Look after your environment
When it comes to sustainability and responsibility, there’s one factor that more people hold at a higher value than the rest. The impact of the business on the environment. On the macro level, this means looking at how you produce products and carry out services, making sure that you’re not just compliant with environmental regulations, but proactive in keeping the business as earth friendly as possible. In the micro-level, you can look at the way the business operates in the day today. You can use wholesale LEDs to immediately make all the lighting in the offices more energy efficient or fit in water-saving faucets that reduce water consumption in the business. Energy audits and energy saving policy creation can help you save a lot of money, not just do a lot of good. If you make a public declaration of the business’s dedication to green practices, every little helps.
Look into your partners
Consumers are becoming savvier about how ethical, personally and environmentally, the businesses they support are. If you are about your reputation, you should care about the businesses you partner with, as well. There are different sites and databases, for instance, that actually measure and keep track of the social good of a business. Getting caught up can inform you on potential partners so you don’t make a deal that could backfire on the responsible image you’re trying to create.
Be the motivating force
A business is expected to dedicate its resources to social and environmental good because of the role it serves. Thanks to the people it hires and makes money from, it is considered a social entity, not just a private one. However, you can also empower the people within the business to take charge of their own social responsibility. More businesses are starting to incentivize and give room for people to volunteer, donate, and work with the causes they care about. By taking off the burden that your business might otherwise prove to stop them from doing so, you’re removing some of the responsibility for social good from the business itself.
Join the cause
There are, of course, some things that your business might be able to do towards social good that your individual employees can’t. You can dedicate resources, infrastructure, and expertise to other causes to give them the kind of boost that no one person could do alone. For instance, you could use cause marketing, providing your platform to help highlight social good through social media and help organizations reach a much wider audience than they otherwise could. Or you could partner more extensively with said organizations. Some businesses will even offer promotional products that profit share with charities as part of a long-term project.

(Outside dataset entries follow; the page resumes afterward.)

Definition request (set : SetName) (interval : bool) (g : list IpAddr) : NetfilterRequest :=
  match set with
  | IpSet name mask => IpsetAddBatch name g mask
  | NftSet family table set_name mask => NftSetAdd family table set_name g mask interval
  end.

Lemma encode_carries set interval g s :
  names_ok set -> Forall ip_ok g -> g <> [] -> length g <= 500 -> (1 <= s)%Z ->
  carries set interval g (encode big_endian (request set interval g) s).
Proof.
  intros Hn Hg Hne Hl Hs. destruct set as [name mask|family table set_name mask]; cbn [request names_ok] in *.
  - destruct g as [|first rest]; [done|].
    destruct (ipset_add_spec big_endian name first rest mask s Hn Hg Hl) as (body & He & Hr).
    exists s, body. split; [done|]. by exists first.
  - destruct Hn as [Ht Hset].
    destruct (nft_add_spec big_endian family table set_name g mask interval s Ht Hset Hg Hl) as (body & He & Hr).
    exists s, body. done.
Qed.

Lemma send_chunked_carries set interval cs s :
  names_ok set -> Forall (Forall ip_ok) cs -> Forall (fun c => c <> [] /\ length c <= 500) cs -> (1 <= s)%Z ->
  let '(msgs, s') := send_chunked big_endian (request set interval) cs s in
  Forall2 (carries set interval) cs msgs /\ (1 <= s')%Z.
Proof.
  intros Hn Hok Hcs. revert s. induction Hok as [|c cs Hc Hok IH]; intros s Hs; cbn [send_chunked alloc_seq]; [split; [constructor|done]|].
  apply Forall_cons in Hcs as [[Hne Hl] Hcs]. specialize (IH Hcs (Z.max (wrap 32 (s + 1)) 1) ltac:(lia)).
  destruct (send_chunked _ _ cs _) as [msgs s']. destruct IH as [H1 H2]. split; [|done].
  constructor; [|done]. by apply encode_carries.
Qed.

Lemma all_chunks_carries set interval ips s :
  names_ok set -> Forall ip_ok ips -> (1 <= s)%Z ->
  let '(msgs, s') := send_chunked big_endian (request set interval) (all_chunks ips) s in
  (1 <= s')%Z /\ exists groups, concat groups = ips /\ Forall (fun g => g <> [] /\ length g <= 500) groups /\
    Forall2 (carries set interval) groups msgs.
Proof.
  intros Hn Hips Hs. destruct (chunks_spec (length ips) MAX_IPS_PER_MESSAGE ips) as [Hc Hf]; [unfold MAX_IPS_PER_MESSAGE; lia|done|].
  fold (all_chunks ips) in Hc, Hf.
  assert (Hok : Forall (Forall ip_ok) (all_chunks ips)).
  { apply Forall_forall. intros g Hg. apply Forall_forall. intros ip Hip. rewrite Forall_forall in Hips. apply Hips.
    rewrite <- Hc. apply list_elem_of_In, in_concat. exists g. split; by apply list_elem_of_In. }
  pose proof (send_chunked_carries set interval (all_chunks ips) s Hn Hok Hf Hs) as Hsend.
  destruct (send_chunked _ _ _ s) as [msgs s']. destruct Hsend as [H1 H2]. split; [done|]. by exists (all_chunks ips).
Qed.

Lemma groups_family (groups : list (list IpAddr)) ips b :
  concat groups = filter (fun ip => is_v4 ip = b) ips -> Forall (fun g => exists b, Forall (fun ip => is_v4 ip = b) g) groups.
Proof.
  intros Hc. apply Forall_forall. intros g Hg. exists b. apply Forall_forall. intros ip Hip.
  assert (ip ∈ concat groups) as Hin.
  { apply list_elem_of_In, in_concat. exists g. split; by apply list_elem_of_In. }
  rewrite Hc in Hin. by apply list_elem_of_filter in Hin as [? _].
Qed.

Lemma family_messages name mask interval ips s :
  names_ok (IpSet name mask) -> Forall ip_ok ips -> (1 <= s)%Z ->
  let '(msgs, s') := if decide (ips = []) then ([], s) else add_ipset_family big_endian name ips mask s in
  (1 <= s')%Z /\ exists groups, concat groups = ips /\ Forall (fun g => g <> [] /\ length g <= 500) groups /\
    Forall2 (carries (IpSet name mask) interval) groups msgs.
Proof.
  intros Hn Hips Hs. case_decide as He.
  - subst. split; [done|]. exists []. split_and!; [done|constructor|constructor].
  - exact (all_chunks_carries (IpSet name mask) interval ips s Hn Hips Hs).
Qed.

(** A batch as messages.  For every set and batch of addresses, the messages
    sent, read back attribute by attribute, carry together exactly the batch: in order
    for nftables sets, IPv4 before IPv6 for ipsets; no message carries more
    than [MAX_IPS_PER_MESSAGE] addresses or is empty, and an ipset message never mixes
    the families. *)
Theorem add_many_correct set ips interval s :
  names_ok set -> Forall ip_ok ips -> (1 <= s)%Z ->
  let '(msgs, s') := add_many big_endian set ips interval s in
  (1 <= s')%Z /\ exists groups,
    concat groups = match set with
      | IpSet _ _ => filter (fun ip => is_v4 ip = true) ips ++ filter (fun ip => is_v4 ip = false) ips
      | NftSet _ _ _ _ => ips
      end /\
    Forall (fun g => g <> [] /\ length g <= 500) groups /\ Forall2 (carries set interval) groups msgs /\
    match set with
    | IpSet _ _ => Forall (fun g => exists b, Forall (fun ip => is_v4 ip = b) g) groups
    | NftSet _ _ _ _ => True
    end.
Proof.
  intros Hn Hips Hs. unfold add_many. case_decide as He.
  { subst. split; [done|]. exists []. destruct set; split_and!; try done; constructor. }
  destruct set as [name mask|family table set_name mask].
  2:{ pose proof (all_chunks_carries (NftSet family table set_name mask) interval ips s Hn Hips Hs) as H.
      cbn [request] in H. destruct (send_chunked _ _ _ s) as [msgs s'].
      destruct H as (H1 & groups & H2 & H3 & H4). split; [done|]. by exists groups. }
  unfold add_ipset.
  assert (Hf : forall b, Forall ip_ok (filter (fun ip => is_v4 ip = b) ips)) by
    (intros b; apply Forall_forall; intros ip [_ Hip]%list_elem_of_filter; rewrite Forall_forall in Hips; by apply Hips).
  pose proof (family_messages name mask interval _ s Hn (Hf true) Hs) as H4.
  destruct (if decide _ then _ else _) as [m4 s4]. destruct H4 as (Hs4 & g4 & Hc4 & Hl4 & Hm4).
  pose proof (family_messages name mask interval _ s4 Hn (Hf false) Hs4) as H6.
  destruct (if decide _ then _ else _) as [m6 s6]. destruct H6 as (Hs6 & g6 & Hc6 & Hl6 & Hm6).
  split; [done|]. exists (g4 ++ g6). rewrite concat_app, Hc4, Hc6. split; [done|].
  split; [by apply Forall_app|]. split; [by apply Forall2_app|].
  apply Forall_app. split; by eapply groups_family.
Qed.
End messages.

As mentioned, people care more about social responsibility. Your business takes up the time of a lot of its employees, time they then don’t have to use on their own social good efforts. This means that people expect you to shoulder some of the burden for them. But there a lot of success stories about socially responsible businesses, already. Whether they’re Fair Trade distributors, people deeply invested in a single issue, or those who allow their employees the leeway to fulfill their own social good. More and more, it’s starting to look like the profits lie with those who are able to be that force for good. More than loyal customers, you will earn supporters and the fiercest kind of brand advocates. Some would say that’s even more valuable than money.
Your reputation, your profits, and perhaps the survivability of the business depend on support. Support is no longer about providing a good service or product, but doing it in a way that is publicly seen as responsible. Instilling some of the values mentioned above in the business is how you do that.